▶ [Task]
From the entries below, return exactly the lines beginning at the one that contains "- Slow system" and ending at the one that contains "skeleton's data ([SkelData]), the", both of them included, and only those lines.

══ Entries shown

(* ===== verification/Prelude.v ===== *)
(** * spycat: its eBPF programs and its agent

    spycat is an observability agent for Linux.  Small C programs run in the kernel
    (src/pkg/ebpf/): they are attached to tracepoints, kprobes, uprobes and perf
    events, keep their state in eBPF maps and send records through perf buffers.  An
    agent in Go (src/pkg/) loads them, writes their arguments into a map, reads the
    records, turns them into events and events into blocks of labels and metrics, and
    passes the blocks to an exporter.  This library models the C programs completely, the
    kernel's types they look into, the headers they are written with, the boundary
    between them and the agent, what the agent does with a record from its bytes to
    the exporter, and the test programs, and proves what they count, what they report
    and what they lose.

    ** The program and the files

    - [Prelude]: machine integers ([uN], [sN] and their laws), record update, sums over
      lists, tactics.
    - [Prog]: a program is a finite tree of atomic actions on the shared state.  [run]
      executes it alone; [pool_step] interleaves the actions of programs that run on
      several CPUs.  [adds] is the calculus for counters that survive interleaving.
      [ProgBounds] has two more: how far a program can raise a measure with reads and writes
      that are not atomic ([at_most]), and that it keeps a property of the state at each of
      its actions ([typed]).  [Compose]: programs on a part of a larger state ([lift]).
    - [BpfMap]: the kernel's maps as an interface: the class [BpfMaps] has the
      operations, [BpfMapsLaws] their documented behaviour (capacity and the flags
      BPF_ANY and BPF_NOEXIST included).  [gmap_maps] implements it.  Every component
      is proved against the interface.  A pointer into a map is the key of its
      element: an access through it is an action of its own, so aliasing between
      programs is there.  [bpf_env] has what the other helpers return.
    - [FutexSnoop] (cpu/futexsnoop/futexsnoop.bpf.c, futexsnoop.h) with [Bits]
      (bits.bpf.h): [futex_enter], [futex_exit]; properties in [FutexSnoopSpec], on several
      CPUs in [FutexSnoopConc].
    - [OnCpu] (cpu/oncpu/): [do_perf_event]; properties in [OnCpuSpec].
    - [Syscall] (cpu/syscall/syscall.bpf.c, syscall.h): [sys_enter], [sys_exit]; properties
      in [SyscallSpec].  [SyscallTable] has both tables of syscall_table.h and the agent's
      translation of names and numbers (cpu/syscall.go); properties in
      [SyscallTableSpec].
    - [CacheStat] (mem/cachestat/): [vfs_write_hook], [vfs_read_hook]; properties in
      [CacheStatSpec], on several CPUs in [CacheStatConc].
    - [OffCpu] (cpu/offcpu/): [try_to_wake_up_hook], [sched_switch_hook] with
      [sched_cache_update], [sched_cache_dump]; properties in [OffCpuSpec], with the
      hooks of all CPUs interleaved in [OffCpuConc], which rests on [Owned]: runs that
      only write to a part of the state of their own.
    - [Probes] (cpu/kprobe/kprobe.c, uprobe/uretprobe.c): [kprobe_execve],
      [uretprobe_bash_readline], with the property of the first.
    - [Machine]: all of them together on one machine, [handler] being a run of one of the
      eleven programs; [WellTyped] and [WellTypedProgs] say and prove what is well typed;
      properties in [MachineSpec].
    - [KernelTypes], [Vmlinux518], [Vmlinux510] (headers/x86/vmlinux_518.h,
      headers/arm64/vmlinux_510.h): C types with unions and bit-fields, their layout, and
      the types the programs look into, with all they contain by value.
    - [Tracing] (headers/bpf/bpf_tracing.h, and the older headers/bpf_tracing.h that the
      uretprobe includes): the choice of the target and the register macros.
    - [Kernel]: the programs with their raw contexts, reading the kernel's memory;
      properties in [KernelSpec].
    - The headers of libbpf that have code: [Wrappers] (the second half of
      bpf_tracing.h: BPF_PROG, BPF_PROG2, BPF_KPROBE, BPF_KSYSCALL), [CoreRead] with
      [CoreReadSpec] (bpf_core_read.h), [Endian] (bpf_endian.h), [Usdt] (usdt.bpf.h), [Skel]
      with [SkelSpec] and [SkelData] (skel_internal.h).
    - [Layout], [Wire]: the bytes of records and arguments, and the agent's decoding of
      them (cpu/*.go, uprobe/bpf_bpfel_x86.go); properties in [WireSpec].
    - [Pthread]: POSIX threads with a mutex and a condition variable as a step relation;
      [PthreadTheory]: programs that keep to the rules of their mutex, and listing the
      reachable configurations of small ones; [TestPrograms]: the load generators of
      src/test with their properties.
    - The agent.  [GoLib]: results that can be a panic or an error ([go_result]), binary
      search and variable-length integers (pkg/util/varint).  [Trie] (pkg/util/trie), the
      prefix tree of the profiles; properties in [TrieSpec], those of its codecs in
      [TrieCodec].  [SpyEvent], [DataBlock] (pkg/core/model): events with their attributes,
      labels, metrics, blocks.  [Symtab] (pkg/symtab): symbol tables, their cache and the
      printing of stacks; properties in [SymtabSpec].  [Sessions] (pkg/ebpf/*/*.go): from
      the bytes of a record to events; [OnCpuReset] (oncpu.go): the rounds in which the
      profile is read and emptied, as steps between samples.  [Detectors] (pkg/component/detector, processor):
      from events to blocks, the profiles and their uploads, routing.  [Exporters]
      (pkg/component/exporter): rows and batches; properties in [ExportersSpec].
      [Pipeline] (internal/app/appspy.go, pkg/component/receiver): the goroutines and the
      channels between them as a step relation.  [AgentSpec], [AgentOffCpu] and
      [AgentOther] follow a record of each tool to its block; [PipelineSpec], [Delivery]
      and [Uploads] have the properties of the pipeline, [EndToEnd], [EndToEndOffCpu] and
      [EndToEndSyscall] join the machine, the sessions and the pipeline.
    - What a run of the agent consists of.  [Config] (internal/app/config/config.go, CopyStruct
      of pkg/util, initArgsMap of pkg/ebpf/*/*.go): the options of the tools and the bytes of the
      arguments that reach the programs; properties in [ConfigSpec].  [Launch]
      (cmd/spycat/main.go, internal/app/cmd.go, pkg/config/config.go, appspy.go): the
      commands, the file spycat.yaml and what they start; properties in [LaunchSpec].
      [Workers]: the pipeline with as many goroutines as have been started; its invariants in
      [WorkersSpec], and [AgentDelivery] shows that an agent that was started once is
      simulated by [Pipeline].  [Host] (pkg/util/util.go): the files of the kernel that
      the agent looks into; lemmas in [HostSpec].

    A state record has one field per map of the C file, under the map's name, and for
    a perf buffer the list of the records sent so far; [args_map] is what a lookup of
    its only used entry returns.  The C functions keep their names.

    ** What is shown

    - Futex snooper: the user count of a lock is the number of threads that wait on it and
      the histograms summarise exactly the completed waits, in every reachable state (C1,
      C2); when a call is timed (C38) and what the handlers report (C3, C4); atomic
      counters survive interleaving (C13), while a lemma shows that two simultaneous first
      waiters do not; the logarithm and its slot (C14); counts leak when a map is full (C15);
      lemmas on the minimum of the durations and on the maximum, which depends on a branch of
      an #ifdef.
    - From the kernel to the exporter (C5, C6): the records of the futex snooper and of the
      off-CPU profiler, sent by any interleaving of all programs, end as exactly their
      blocks, in order, after any run of the agent, those of the profiler with the records
      of the ring that it reads.  For the system call tracer even from the options of the
      command (C7): the blocks are those of the completed calls that the options select.
      C8 is the agent's part of it for all tools, with the goroutines that its start makes: nothing is lost, repeated or overtaken between the
      sessions and the exporter, and the queues can always empty; lemmas of [AgentDelivery]:
      an agent started twice can reorder, and one without a server has no profile.
    - From the configuration to the programs: what a spycat.yaml starts, with which
      arguments, and when it panics (C9); what the options of each tool select, which for
      the futex snooper and the profiler is not what their help says (C10).
    - All programs at once (C12): at every moment of every interleaving no program has
      written behind the end of an array ([array_update] leaves none when it does), and every
      element agrees with the key it is stored under.  Lemmas: everything in the maps and
      everything sent has its declared type, so that the agent decodes every record.
    - On-CPU profiler (C16, C17): the profile is the histogram of the samples; on several
      CPUs samples can be lost but not invented.  The agent empties it while it grows, its
      steps between the single accesses of the samples (C18): no sample is sent twice unless
      an element is deleted under a sample in flight (a lemma shows that it happens), and
      those that are lost are those of overlapping samples and of a round without a batch.
    - Slow system calls (C19): the records refine the list of completed slow calls; lemmas
      say what happens when [start] is full, and with entries that are never removed.
    - Page cache (C20, C21): the totals per process and file; on several CPUs they can
      be too low (a lemma) but not too high.
    - Off-CPU profiler (C11, C22 to C24, C39): the events refine an abstract profiler
      ([spec_step]) that remembers for every task when it left and who woke it; however the
      hooks of all CPUs interleave, the ring of a CPU holds its last 512 switches and the copy
      of a ring is a snapshot.  An event is put together from a shared element word by word
      ([copy_words]): each of its members comes from a hook that ran for its task, but its
      times need not come from one run ([idle_event_inconsistent]).  The mark of a copied
      ring is never taken back; lemmas say when and with what a return is reported, and the
      effects of stale or shared state.
    - Contexts and kernel objects (C25): the hooks run on the tasks (and, a lemma, the
      names of files) that are in memory behind the addresses the probed function was
      given; a lemma: the register macros name the argument registers of the calling
      convention.  Lemmas of [WireSpec] and [SyscallTableSpec] say exactly what the two sides
      read of each other where their structures differ, and which names of system calls
      determine their numbers.
    - Test programs (C26): lock.c ends whatever the order of its threads, if the system grants
      them; lemmas: what it does if it does not; thread_wake.c can hang, and when; the other two never end.
    - Headers of libbpf (C27, C40): the loader of light skeletons meets its contract, and
      the arguments of user-space tracepoints are found ([Usdt]); lemmas on the life of a
      skeleton's data ([SkelData]), the parameters of wrapped handlers
      ([Wrappers]), the attributes, errors, chains of CO-RE reads, bit-fields and byte order.
    - What a record becomes (C28 to C30): the block of every tool's record, label by label,
      and what is lost or wrong in it; a string of C is read from the memory behind its
      address, which may be more than its array ([GoString], [memory_from]).
    - The agent's parts: no profile is ever uploaded (C31); the trie is a map, and its
      bytes are read back by both readers (C32, C33); attributes of events (C34); batches
      (C35); symbols and stacks (C36, C37; a lemma: tables are looked at again once per
      round); lemmas: the list of CPUs that the kernel prints is read back ([HostSpec]).

    ** Bounds

    No eBPF program has fuel: the programs have no loops and [prog] is inductive, so
    every program terminates, as the kernel's verifier demands; no theorem is claimed of
    that.  [explore] in [PthreadTheory] has fuel, and a
    list it makes is only used when it has been checked to be closed under steps.  Of the
    agent, [Search] has as much fuel as there are elements, which halve; [findNodeAt] one
    more than the key has bytes, which every turn shortens; the loops over nodes as much as
    the tree has nodes, or the input bytes; [walk_frames] counts its 127 turns down, and
    [put_uvarint] has the 10 bytes that a [uint64] can take; theorems state that [NoFuel] is
    not the result ([Returned] is).  Channels have the capacities of the configuration, of
    which only that they are positive matters.  Map
    capacities are those of the C files.  Integers have the width
    of the C type at every assignment and conversion; times are [u64] nanoseconds, and
    a property that needs times to be ordered or short says so.

    ** What is taken from outside

    The kernel is a parameter: the maps by their laws, the results of the other helpers
    by [bpf_env], memory by a function from addresses to bytes ([kmem]).  Reordering
    and lost updates are those of sequentially consistent single accesses of up to eight
    bytes; names of 16 bytes that a helper writes, and elements that a program copies to its
    own stack or that the kernel copies in a call, are one access.  An element that is
    deleted while a program points to it is gone for it; the kernel may give its memory to
    another key.  The
    layout is the one clang has for the bpf target on structures like these.

    ** What is not modelled

    Of the agent: loading and attaching programs, the reading of the page-cache statistics,
    the deletion of stacks (only their ids are there), the parsing of
    flags and of YAML (cobra, viper and yaml.v3 hand over the values), help texts and the
    signals that end it, logging, JSON and HTTP, the parsing of ELF files and bcc's library,
    which resolves addresses (both parameters of [Symtab]); the aggregation of the
    processor, which nothing calls; stopping, which panics (finding) or, with SQLite, hangs
    (C35).  Goroutines take one step at a time, in any order; a detector's handling of an
    event and an upload of the tries are one step each, as their lock makes them.  The bodies of the
    helpers and the stack-trace map are in the kernel, those of libbpf's functions in
    libbpf: bpf_helper_defs.h, bpf.h, btf.h and libbpf.h are declarations.  Of
    bpf_core_read.h the macros that only ask the loader for a relocation, of the generated
    headers the types that nothing here looks into.  Spurious wake-ups of a condition
    variable are left out of [Pthread].  Worth adding: the whole way for the readers of maps
    as C5 to C7 have it, how long after its event a ring may be read to be still that of
    the event. *)
From Stdlib Require Export ZArith Lia.
From stdpp Require Export base tactics numbers list option gmap.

════

▶ [Completed task]
    - Slow system calls (C19): the records refine the list of completed slow calls; lemmas
      say what happens when [start] is full, and with entries that are never removed.
    - Page cache (C20, C21): the totals per process and file; on several CPUs they can
      be too low (a lemma) but not too high.
    - Off-CPU profiler (C11, C22 to C24, C39): the events refine an abstract profiler
      ([spec_step]) that remembers for every task when it left and who woke it; however the
      hooks of all CPUs interleave, the ring of a CPU holds its last 512 switches and the copy
      of a ring is a snapshot.  An event is put together from a shared element word by word
      ([copy_words]): each of its members comes from a hook that ran for its task, but its
      times need not come from one run ([idle_event_inconsistent]).  The mark of a copied
      ring is never taken back; lemmas say when and with what a return is reported, and the
      effects of stale or shared state.
    - Contexts and kernel objects (C25): the hooks run on the tasks (and, a lemma, the
      names of files) that are in memory behind the addresses the probed function was
      given; a lemma: the register macros name the argument registers of the calling
      convention.  Lemmas of [WireSpec] and [SyscallTableSpec] say exactly what the two sides
      read of each other where their structures differ, and which names of system calls
      determine their numbers.
    - Test programs (C26): lock.c ends whatever the order of its threads, if the system grants
      them; lemmas: what it does if it does not; thread_wake.c can hang, and when; the other two never end.
    - Headers of libbpf (C27, C40): the loader of light skeletons meets its contract, and
      the arguments of user-space tracepoints are found ([Usdt]); lemmas on the life of a
      skeleton's data ([SkelData]), the parameters of wrapped handlers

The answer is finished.